Supermind Search Consulting Blog 
Solr - Elasticsearch - Big Data

Posts about crawling

Search and crawling internship

Posted by Kelvin on 31 Oct 2006 | Tagged as: programming, Lucene / Solr / Elasticsearch / Nutch, crawling

I'm looking for a competent Java programmer who wants to get into the world of search engines and crawlers. The internship will involve a mixture of (some) training and (mostly) hands-on projects with real-world clients.

In particular, my area of expertise is in vertical search (real estate, jobs, classifieds), so more than likely, that will be the bulk of the exposure.

You'll be working mostly with Lucene and Nutch, but more than just using them, you'll be delving into their innards and pushing the limits of these libraries.

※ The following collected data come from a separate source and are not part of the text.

(** X24. What [clean_text] returns has no whitespace at either end, holds
    only word characters, spaces and the punctuation the pattern keeps, and
    has the space as its only whitespace character; anything but a [str]
    cleans to the empty string. *)
Theorem clean_text_output (text : value) :
  stripped (clean_text text)
  /\ Forall (fun c => dropped c = false) (clean_text text)
  /\ Forall (fun c => isspace c = true -> c = 32%N) (clean_text text)
  /\ ((forall s, text <> VStr s) -> clean_text text = []).
Proof.
  destruct text as [z|f|s|b|d];
    try (split; [exact I|]; split; [constructor|]; split; [constructor|];
         reflexivity).
  unfold clean_text. split; [apply strip_stripped|].
  assert (H1 : Forall (fun c => isspace c = true -> c = 32%N)
                      (sub (RPlus (RSet isspace)) (u " ") s)).
  { unfold sub. eapply List.Forall_impl;
      [|apply sub_from_plus_chars; lia].
    intros c [Hin|Hc] Hs; [|congruence].
    rewrite u_space in Hin. destruct Hin as [<-|[]]. reflexivity. }
  set (t := sub _ _ s) in *. clearbody t.
  unfold sub. rewrite sub_from_set by lia.
  assert (H2 : Forall (fun c => dropped c = false
                               /\ (isspace c = true -> c = 32%N))
                      (flat_map (fun c => if dropped c then u " " else [c])
                                t)).
  { induction H1 as [|c t Hc _ IH]; simpl; [constructor|].
    apply List.Forall_app. split; [|exact IH].
    destruct (dropped c) eqn:Hd.
    - rewrite u_space. repeat constructor. apply dropped_space.
    - repeat constructor; assumption. }
  split; [|split].
  - apply strip_Forall. eapply List.Forall_impl; [|exact H2]. now intros c [].
  - apply strip_Forall. eapply List.Forall_impl; [|exact H2]. now intros c [].
  - intros H. now destruct (H s).
Qed.

Lemma sum_map_len_concat (ws : list str) :
  sum (map len ws) = len (concat ws).
Proof.
  induction ws as [|w ws IH]; [reflexivity|].
  cbn [map concat]. rewrite sum_cons, IH. unfold len.
  rewrite length_app. lia.
Qed.

Lemma nonempty_words_le (ws : list str) :
  Forall (fun w => w <> [] /\ Forall (fun c => isspace c = false) w) ws ->
  len ws <= sum (map len ws).
Proof.
  induction 1 as [|w ws [Hne _] _ IH]; [reflexivity|].
  cbn [map]. rewrite sum_cons. unfold len in *.
  destruct w; [congruence|]. simpl length. lia.
Qed.

(** X25. The words [compute_text_features] counts are non-empty and free
    of whitespace, and together they are the text without its whitespace: the
    word lengths add up to the number of characters that are no whitespace,
    and [word_count] is at most [char_count]. [sentence_count] is the number
    of sentences the analyzers find in the same text. *)
Theorem text_features_counts (text : str) :
  Forall (fun w => w <> [] /\ Forall (fun c => isspace c = false) w)
         (split_ws text)
  /\ concat (split_ws text) = List.filter (fun c => negb (isspace c)) text
  /\ sum (map len (split_ws text)) = count (fun c => negb (isspace c)) text
  /\ dict_get (compute_text_features text) (u "word_count")
     = Some (VInt (len (split_ws text)))
  /\ dict_get (compute_text_features text) (u "char_count")
     = Some (VInt (len text))
  /\ len (split_ws text) <= len text
  /\ dict_get (compute_text_features text) (u "sentence_count")
     = Some (VInt (len (TextComplexityMetrics._split_sentences text))).
Proof.
  destruct (split_ws_from_spec text [] ltac:(constructor)) as [F E].
  fold (split_ws text) in F, E. simpl in E.
  assert (S : sum (map len (split_ws text))
              = count (fun c => negb (isspace c)) text)
    by (rewrite sum_map_len_concat, E; reflexivity).
  split; [exact F|]. split; [exact E|]. split; [exact S|].
  unfold compute_text_features. cbv zeta.
  split; [dict_lookup; reflexivity|]. split; [dict_lookup; reflexivity|].
  split.
  - pose proof (nonempty_words_le _ F).
    pose proof (count_bounds (fun c => negb (isspace c)) text). lia.
  - dict_lookup. unfold TextComplexityMetrics._split_sentences, len.
    rewrite length_map. reflexivity.
Qed.
(** X1: in a burst of kicks on a bound device with the screen on, with no
    expiry in between, the worker is woken once at most: by the first kick,
    and only if the unboost work was idle.  The work ends up pending with
    the deadline of the last kick. *)
Theorem kick_burst_wakes_once (dur dur_max : Z) (m2j : Z -> Z) ks :
  forall b d max j,
    df b = Some d ->
    test_bit SCREEN_OFF (state b) = false ->
    let b' := run dur dur_max m2j b
                  (map (fun k => Kick (fst k) (snd k)) (ks ++ [(max, j)])) in
    boost_waitq b' = (if pending (unboost b) then boost_waitq b
                      else S (boost_waitq b)) /\
    unboost b' = {| pending := true;
                    expires := j + m2j (if max then dur_max else dur) |} /\
    df b' = df b /\
    test_bit SCREEN_OFF (state b') = false.
Proof.
  induction ks as [| [m1 j1] ks IH]; intros b d max j Hdf Hoff.
  - cbn [app map fst snd run fold_left step].
    rewrite (kick_unfold dur dur_max m2j b max j d Hdf Hoff).
    cbn [boost_waitq unboost df state].
    repeat split; try reflexivity.
    destruct max; bits; exact Hoff.
  - cbn [app map fst snd run fold_left step].
    pose proof (kick_keeps_screen_off dur dur_max m2j b m1 j1) as Hoff1.
    rewrite Hoff in Hoff1.
    pose proof (kick_unfold dur dur_max m2j b m1 j1 d Hdf Hoff) as Hk.
    set (b1 := __devfreq_boost_kick dur dur_max m2j b m1 j1) in *.
    assert (Hdf1 : df b1 = Some d) by (rewrite Hk; exact Hdf).
    destruct (IH b1 d max j Hdf1 Hoff1) as (Hw & Hu & Hd & Hs).
    fold (run dur dur_max m2j b1
              (map (fun k => Kick (fst k) (snd k)) (ks ++ [(max, j)]))).
    rewrite Hw, Hu, Hd, Hs, Hk. cbn [unboost pending boost_waitq df].
    repeat split; reflexivity.
Qed.

Lemma kick_burst_wakes_once_witness :
  boost_waitq (run 64 250 (fun ms => ms) sample_dev
                   [Kick false 0; Kick false 3; Kick true 5]) = 1%nat.
Proof.
  exact (proj1 (kick_burst_wakes_once 64 250 (fun ms => ms)
                  [(false, 0); (false, 3)] sample_dev _ true 5
                  eq_refl eq_refl)).
Defined.

Lemma three_bits_cases (s : Z) :
  0 <= s < 8 ->
  s = 0 \/ s = 1 \/ s = 2 \/ s = 3 \/ s = 4 \/ s = 5 \/ s = 6 \/ s = 7.
Proof. lia. Qed.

Upon graduation, if you're interested, you'll be invited to stay on and work alongside me on contracting projects, some of which might involve on-site work, perhaps overseas.

The background to this is that I'm basically tired of turning down consulting work because of my limited time, and want to start building a search/crawling consulting practice.

So if you're interested, send your resume along to internship AT supermind.org, with a brief note on your background and interest in this field.

Nutch 0.8, Map & Reduce, here I come!

Posted by Kelvin on 09 Aug 2006 | Tagged as: programming, Lucene / Solr / Elasticsearch / Nutch, crawling

Finally taking the plunge to Nutch 0.8 after exclusively working with 0.7 for over a year (and something like 5 projects).

From initial experiences, it appears that using M&R does obfuscate the code somewhat for a developer who wants to build an app off the Nutch infrastructure instead of using it out-of-box. For example, trying to decipher what's going on in org.apache.nutch.indexer.Indexer is pretty difficult, compared to its 0.7 counterpart (IndexSegment).

Some serious documentation needs to be done around the implementation details of M&R. I'll keep posting about my learnings..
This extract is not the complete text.